(PROBLEM DESCRIPTION):
For the material below, return exactly the lines starting at the one holding "Definition count_digits (l" and ending at the one holding "else if b =?", counting both as part of the range.

(AVAILABLE RECORDS):
(** * The countries REST API of [app.py], embedded in Rocq

    The Flask application keeps one module-level list, [countries], of Python
    dicts and exposes seven handlers over it.  The embedding below keeps the
    data as the code has it (a list of string-keyed dicts of JSON values),
    threads the list through every handler as explicit state, and keeps the
    ways a handler can stop early apart: [abort(code)], [abort(code, e)] with
    an exception object as description, and any other Python exception; the
    last two [handle_exception] turns into a 500. *)

From Stdlib Require Import ZArith Ascii String Floats.SpecFloat.
From stdpp Require Import gmap strings list fin_maps sorting.

Set Warnings "-register-all,-clear-no-such-hyp".
Local Open Scope Z_scope.

(** ** JSON values

    What [json.loads] produces: [None], [bool], [int], [float], [str],
    [list] and [dict] with string keys.  A float is kept as its IEEE-754
    description; the code never computes on one unless it is an id. *)

Inductive value :=
  | JNull
  | JBool (b : bool)
  | JInt (z : Z)
  | JFloat (f : spec_float)
  | JStr (s : string)
  | JList (l : list value)
  | JDict (d : gmap string value).

(** A Python dict with string keys: a record of the store, a payload. *)
Abbreviation dict := (gmap string value).

(** ** The module-level constants *)

(** [countries], lines 73-77. *)
Definition countries : list dict :=
  [ {[ "id" := JInt 1; "name" := JStr "Thailand";
       "capital" := JStr "Bangkok"; "area" := JInt 513120 ]};
    {[ "id" := JInt 2; "name" := JStr "Australia";
       "capital" := JStr "Canberra"; "area" := JInt 7617930 ]};
    {[ "id" := JInt 3; "name" := JStr "Egypt";
       "capital" := JStr "Cairo"; "area" := JInt 1010408 ]} ].

(** The tuple [expected_payload_attributes], bound afresh with the same
    three strings in [add_country], [put_country] and [patch_country]. *)
Definition expected_payload_attributes : list string :=
  ["name"; "capital"; "area"]%string.

(** ** Python primitives the handlers use *)

(** Numbers, for the two places where the code computes on an id:
    [country["id"] == int(parm_id)] and [max(...) + 1].  Python compares an
    int with a float exactly, so every number is read as [m * 2^e], an
    infinity or a NaN. *)
Inductive num := NInt (z : Z) | NFloat (f : spec_float).

Inductive xreal := XNaN | XInf (negative : bool) | XDy (m e : Z).

Definition as_number (v : value) : option num :=
  match v with
  | JBool b => Some (NInt (if b then 1 else 0))
  | JInt z => Some (NInt z)
  | JFloat f => Some (NFloat f)
  | _ => None
  end.

Definition num_xreal (n : num) : xreal :=
  match n with
  | NInt z => XDy z 0
  | NFloat (S754_zero _) => XDy 0 0
  | NFloat (S754_infinity s) => XInf s
  | NFloat S754_nan => XNaN
  | NFloat (S754_finite s m e) => XDy (cond_Zopp s (Z.pos m)) e
  end.

Definition xreal_compare (a b : xreal) : option comparison :=
  match a, b with
  | XNaN, _ | _, XNaN => None
  | XInf s1, XInf s2 =>
      Some (match s1, s2 with
            | true, false => Lt
            | false, true => Gt
            | _, _ => Eq
            end)
  | XInf s, XDy _ _ => Some (if s then Lt else Gt)
  | XDy _ _, XInf s => Some (if s then Gt else Lt)
  | XDy m1 e1, XDy m2 e2 =>
      let e := Z.min e1 e2 in
      Some (m1 * 2 ^ (e1 - e) ?= m2 * 2 ^ (e2 - e))
  end.

Definition num_compare (a b : num) : option comparison :=
  xreal_compare (num_xreal a) (num_xreal b).

(** [a > b] on numbers; false as soon as a NaN is involved. *)
Definition num_gt (a b : num) : bool :=
  match num_compare a b with Some Gt => true | _ => false end.

(** [v == n] for an int [n]: a number equal to [n], nothing else. *)
Definition py_eq_int (v : value) (n : Z) : bool :=
  match as_number v with
  | Some a => match num_compare a (NInt n) with Some Eq => true | _ => false end
  | None => false
  end.

(** [x + 1]: int arithmetic on an int, binary64 addition on a float. *)
Definition num_succ (a : num) : value :=
  match a with
  | NInt z => JInt (z + 1)
  | NFloat f => JFloat (SFadd 53 1024 f (S754_finite false 1 0))
  end.

(** The loop of the built-in [max]: keep the first element, replace it by
    each later one that is [>] it. *)
Fixpoint max_loop (cur : num) (rest : list num) : num :=
  match rest with
  | [] => cur
  | x :: rest' => max_loop (if num_gt x cur then x else cur) rest'
  end.

(** [int(parm_id)] on the str Flask takes from the URL, as CPython 3.11
    computes it.  A Python str is a sequence of code points; a [string] here
    is its UTF-8 encoding.  CPython first maps every code point from 127 up
    to ASCII (a Unicode space to a blank, a Unicode decimal digit to its
    ASCII digit, anything else to a character no number contains) and then
    parses the ASCII text: blanks, tabs and line breaks are dropped at both
    ends, one sign is allowed, the digits may be separated by single
    underscores, and more than 4300 digits are refused.  [None] is the
    [ValueError]. *)

Definition bytes_of (s : string) : list Z :=
  (λ a, Z.of_nat (nat_of_ascii a)) <$> list_ascii_of_string s.

(** A continuation byte of UTF-8 and its six bits. *)
Definition is_cont (b : Z) : bool := (128 <=? b) && (b <? 192).
Definition cont (b : Z) : Z := b - 128.

(** The code points of a well-formed UTF-8 text (shortest form only, no
    surrogates); [None] when the bytes encode no str. *)
Fixpoint utf8_decode (l : list Z) : option (list Z) :=
  match l with
  | [] => Some []
  | b0 :: r1 =>
      if b0 <? 128 then cons b0 <$> utf8_decode r1
      else match r1 with
      | [] => None
      | b1 :: r2 =>
          if negb (is_cont b1) then None
          else if (194 <=? b0) && (b0 <? 224)
          then cons ((b0 - 192) * 64 + cont b1) <$> utf8_decode r2
          else match r2 with
          | [] => None
          | b2 :: r3 =>
              if negb (is_cont b2) then None
              else if (224 <=? b0) && (b0 <? 240) then
                let cp := (b0 - 224) * 4096 + cont b1 * 64 + cont b2 in
                if (2048 <=? cp) && negb ((55296 <=? cp) && (cp <? 57344))
                then cons cp <$> utf8_decode r3 else None
              else match r3 with
              | [] => None
              | b3 :: r4 =>
                  if negb (is_cont b3) then None
                  else if (240 <=? b0) && (b0 <? 245) then
                    let cp := (b0 - 240) * 262144 + cont b1 * 4096
                              + cont b2 * 64 + cont b3 in
                    if (65536 <=? cp) && (cp <? 1114112)
                    then cons cp <$> utf8_decode r4 else None
                  else None
              end
          end
      end
  end.

(** The white space of [str.isspace] from code point 127 up. *)
Definition unicode_space (cp : Z) : bool :=
  bool_decide (cp ∈ [133; 160; 5760; 8232; 8233; 8239; 8287; 12288])
  || ((8192 <=? cp) && (cp <=? 8202)).

(** The decimal digits of Unicode 14.0 outside ASCII: each entry is the
    code point of a zero, followed by the digits one to nine. *)
Definition decimal_zeros : list Z :=
  [
    1632; 1776; 1984; 2406; 2534; 2662; 2790; 2918;
    3046; 3174; 3302; 3430; 3558; 3664; 3792; 3872;
    4160; 4240; 6112; 6160; 6470; 6608; 6784; 6800;
    6992; 7088; 7232; 7248; 42528; 43216; 43264; 43472;
    43504; 43600; 44016; 65296; 66720; 68912; 69734; 69872;
    69942; 70096; 70384; 70736; 70864; 71248; 71360; 71472;
    71904; 72016; 72784; 73040; 73120; 92768; 92864; 93008;
    120782; 120792; 120802; 120812; 120822; 123200; 123632; 125264;
    130032 ].

Definition unicode_decimal (cp : Z) : option Z :=
  (λ z, cp - z) <$> (snd <$> list_find (λ z, z ≤ cp ∧ cp < z + 10) decimal_zeros).

(** The ASCII character CPython parses in place of a code point; 63 is the
    question mark. *)
Definition to_ascii (cp : Z) : Z :=
  if cp <? 127 then cp
  else if unicode_space cp then 32
  else match unicode_decimal cp with
       | Some d => 48 + d
       | None => 63
       end.

(** The white space of C's [isspace]: tab to carriage return, and blank. *)
Definition is_space (b : Z) : bool :=
  ((9 <=? b) && (b <=? 13)) || (b =? 32).

Definition digit_of (b : Z) : option Z :=
  if (48 <=? b) && (b <=? 57) then Some (b - 48) else None.

Fixpoint lstrip (l : list Z) : list Z :=
  match l with
  | b :: l' => if is_space b then lstrip l' else l
  | [] => []
  end.

Definition strip (l : list Z) : list Z :=
  rev (lstrip (rev (lstrip l))).

Fixpoint digits (acc : Z) (after_digit : bool) (l : list Z) : option Z :=
  match l with
  | [] => if after_digit then Some acc else None
  | b :: l' =>
      match digit_of b with
      | Some d => digits (10 * acc + d) true l'
      | None =>
          if (b =? 95) && after_digit
          then digits acc false l'
          else None
      end
  end.

(** [sys.get_int_max_str_digits()], the default. *)
Definition int_max_str_digits : nat := 4300.

Definition count_digits (l : list Z) : nat :=
  length (filter (λ b, is_Some (digit_of b)) l).

Definition parse_int (l : list Z) : option Z :=
  if (int_max_str_digits <? count_digits l)%nat then None
  else match strip l with
       | b :: l' =>
           if b =? 45 then Z.opp <$> digits 0 false l'
           else if b =? 43 then digits 0 false l'
           else digits 0 false (b :: l')
       | [] => None
       end.

Definition py_int (s : string) : option Z :=
  cps ← utf8_decode (bytes_of s);
  parse_int (to_ascii <$> cps).

(** [for key in v]: the keys of a dict, the items of a list, the characters
    of a str; [None] is the [TypeError] of the other values.  A dict is
    iterated in insertion order by Python and in key order here; the two
    loops that iterate a payload do not depend on the order (the first stops
    at any unknown key, the second assigns distinct keys). *)
Definition py_iter (v : value) : option (list value) :=
  match v with
  | JDict d => Some (JStr <$> (map_to_list d).*1)
  | JList l => Some l
  | JStr s => Some ((λ a, JStr (String a EmptyString)) <$> list_ascii_of_string s)
  | _ => None
  end.

(** [len(v)].  A str is counted in bytes here; the handlers reach [len] on a
    str only when it is empty, every character being an unknown key. *)
Definition py_len (v : value) : option nat :=
  match v with
  | JDict d => Some (size d)
  | JList l => Some (length l)
  | JStr s => Some (String.length s)
  | _ => None
  end.

(** [key in expected_payload_attributes]: tuple membership compares with
    [==], and only a str is equal to a str. *)
Definition py_in (key : value) (t : list string) : bool :=
  match key with
  | JStr s => bool_decide (s ∈ t)
  | _ => false
  end.

(** [payload[key]]: a dict is indexed by its keys, a list or a str by ints
    (negative ones count from the end, a bool is the int 0 or 1); [None] is
    the [KeyError], [IndexError] or [TypeError] of every other case, among
    them a list or a str indexed by a str. *)
Definition seq_index {A} (l : list A) (i : Z) : option A :=
  if 0 <=? i then l !! Z.to_nat i
  else if 0 <=? Z.of_nat (length l) + i
       then l !! Z.to_nat (Z.of_nat (length l) + i) else None.

Definition py_getitem (payload key : value) : option value :=
  match payload, as_number key with
  | JDict d, _ => match key with JStr k => d !! k | _ => None end
  | JList l, Some (NInt i) => seq_index l i
  | JStr s, Some (NInt i) =>
      (λ a, JStr (String a EmptyString)) <$> seq_index (list_ascii_of_string s) i
  | _, _ => None
  end.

(RESPONSE BOX):
Definition count_digits (l : list Z) : nat :=
  length (filter (λ b, is_Some (digit_of b)) l).

Definition parse_int (l : list Z) : option Z :=
  if (int_max_str_digits <? count_digits l)%nat then None
  else match strip l with
       | b :: l' =>
           if b =? 45 then Z.opp <$> digits 0 false l'
           else if b =? 43 then digits 0 false l'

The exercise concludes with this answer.